También pueden darse diagnósticos basados en hipótesis fundamentalmente equivocadas, como el considerar una crisis como un simple problema de liquidez y no de solvencia. O esperar que una ilusoria estabilidad acabará superando los problemas por sí sola.

Otra causa de laxitud es la resistencia de los lobbies. O de los propios Gobiernos, por razones electoralistas o de prestigio. O por una política fiscal cortoplacista, que pretende evitar a toda costa el gasto del fisco. Objetivo ideal, pero imposible de lograr sin generar males mayores.

También puede darse “la captura del supervisor”, cuando éste, víctima de sus propios errores del pasado o de haber cantado victoria prematuramente, rehúsa contradecirse o implantar una política de signo contrario a la que antes aplicó.

Pero, por encima de todas las causas de una supervisión permisiva, está la falta de voluntad política de los Gobiernos o de los propios Supervisores.

El resultado conjunto de este nuevo marco es una banca vulnerable y, a poco que empeoran las circunstancias económicas, propensa a graves problemas. Y eso ocurre transcurrida más de una década desde que explotó la crisis y después de cuatro años largos en que los mayores bancos europeos están supervisados por Frankfurt.

El hecho es que, tras la crisis bancaria, que ha supuesto un masivo apoyo de dinero público y del BCE, muchos de los elementos que la hicieron posible continúan presentes. El sistema bancario no ha cambiado mucho en lo sustancial y su supervisión se ha entumecido. La pretensión de muchos de que ahora los bancos son más seguros es como confiar en que reducir el límite de velocidad de 100 a 90 Km/hora para los camiones con explosivos hará más seguras las carreteras, aún cuando los policías de tráfico no verifiquen los tacógrafos y estos puedan ser manipulados por los camioneros.

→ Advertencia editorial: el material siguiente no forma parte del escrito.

(* ===== verification/Messages.v ===== *)
(** * Messages: the payloads of the built-in wire messages

    [network/wire.go] lines 130-262 and 394-956: a record per message type and
    the [Encode*]/[Decode*] pair of each.  [WireCodec] is the interface between
    a message type and the registry; each pair is an instance, and the laws say
    exactly when it encodes, to which bytes, and what those bytes decode to. *)
From S2P Require Import Prelude Buffer Values Snapshot.

Definition MaxWireMessagePayloadSize : Z := 48 * 1024.
Definition MaxWireChatBytes : Z := 512.

(** ** Capabilities: a bitset of negotiated features *)
Definition WireCapabilities := Z.
Definition WireCapabilityDeltaSnapshots : WireCapabilities := 1.
Definition WireCapabilityReliableOrdered : WireCapabilities := 2.
Definition WireCapabilityReliableUnordered : WireCapabilities := 4.

Definition DefaultWireCapabilities : WireCapabilities :=
  Z.lor (Z.lor WireCapabilityDeltaSnapshots WireCapabilityReliableOrdered)
    WireCapabilityReliableUnordered.

Definition capabilities_Has (capabilities feature : WireCapabilities) : bool :=
  negb (Z.land capabilities feature =? 0).

(** ** Message types *)
Record ClientHello := mkClientHello {
  hello_ClientName : string;
  hello_Token : string;
  hello_ProtocolVersion : Z;
  hello_Capabilities : WireCapabilities;
  hello_MaxPacketSize : Z
}.

Record ObjectRequest := mkObjectRequest {
  req_ObjectType : string;
  req_ObjectID : string;
  req_Action : string;
  req_Data : bytes
}.

Record PlayerInput := mkPlayerInput {
  pin_Sequence : Z;
  pin_Tick : Z;
  pin_ObjectID : string;
  pin_X : Z;                        (* float32 bit patterns *)
  pin_Y : Z;
  pin_Z : Z
}.

Record GenericClientInput := mkGenericClientInput {
  gci_Sequence : Z;
  gci_Tick : Z;
  gci_ObjectType : string;
  gci_ObjectID : string;
  gci_TargetID : string;
  gci_Payload : bytes
}.

Record Ping := mkPing { ping_Nonce : Z }.
Record Pong := mkPong { pong_Nonce : Z }.
Record ChatMessage := mkChatMessage { chat_Text : string }.

Record Welcome := mkWelcome {
  welcome_ClientID : string;
  welcome_AuthenticatedID : string;
  welcome_ProtocolVersion : Z;
  welcome_Capabilities : WireCapabilities;
  welcome_MaxPacketSize : Z
}.

Record WorldSnapshot := mkWorldSnapshot {
  ws_ClientID : string;
  ws_Tick : Z;
  ws_LastSequence : Z;
  ws_Objects : SnapshotData
}.

Record WorldDeltaSnapshot := mkWorldDeltaSnapshot {
  wd_ClientID : string;
  wd_Tick : Z;
  wd_LastSequence : Z;
  wd_BaselineTick : Z;
  wd_Spawned : SnapshotData;
  wd_Changed : SnapshotData;
  wd_Despawned : list SnapshotObjectRef
}.

Record EntitySpawn := mkEntitySpawn {
  spawn_ObjectType : string; spawn_ObjectID : string; spawn_Snapshot : GoValue }.
Record EntityDespawn := mkEntityDespawn {
  despawn_ObjectType : string; despawn_ObjectID : string }.
Record EntityUpdate := mkEntityUpdate {
  update_ObjectType : string; update_ObjectID : string; update_Snapshot : GoValue }.

Record ErrorMessage := mkErrorMessage { err_Code : Z; err_Message : string }.
Record DisconnectMessage := mkDisconnectMessage { disc_Code : Z; disc_Message : string }.

(** ** Encoders and decoders *)

(** The optional negotiation block of [ClientHello] and [Welcome]. *)
Definition write_negotiation (version capabilities maxPacketSize : Z) : Writer :=
  if negb (version =? 0) || negb (capabilities =? 0) || negb (maxPacketSize =? 0)
  then WriteByte version ;;; writeUint64 capabilities ;;; writeUint32 maxPacketSize
  else w_skip.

Concluiré con el tema de la responsabilidad. Es evidente que la responsabilidad primaria de la insolvencia es de los administradores y gestores, responsables ante sus aportadores de capital y otros recursos. También son responsables los auditores externos. Ante los accionistas y ante el mercado, que basa en ellos sus decisiones. ¿Y el supervisor? Como servicio público que es, es responsable ante el país de asegurar la estabilidad y la solvencia del sistema financiero. Pero no para ahí su responsabilidad. Porque una supervisión laxa constituye un incentivo para que el mercado emprenda o intensifique las malas prácticas, las cuales pueden desembocar en la quiebra de las entidades. O incluso de los sistemas. Quiebra que acaba sufragando, en todo o en parte, el contribuyente.

Los países, incluida España, se juegan mucho en este envite. El coste social y económico de la decadencia de la supervisión puede resultar enorme. Las generaciones futuras no deben pagar los posibles errores de hoy.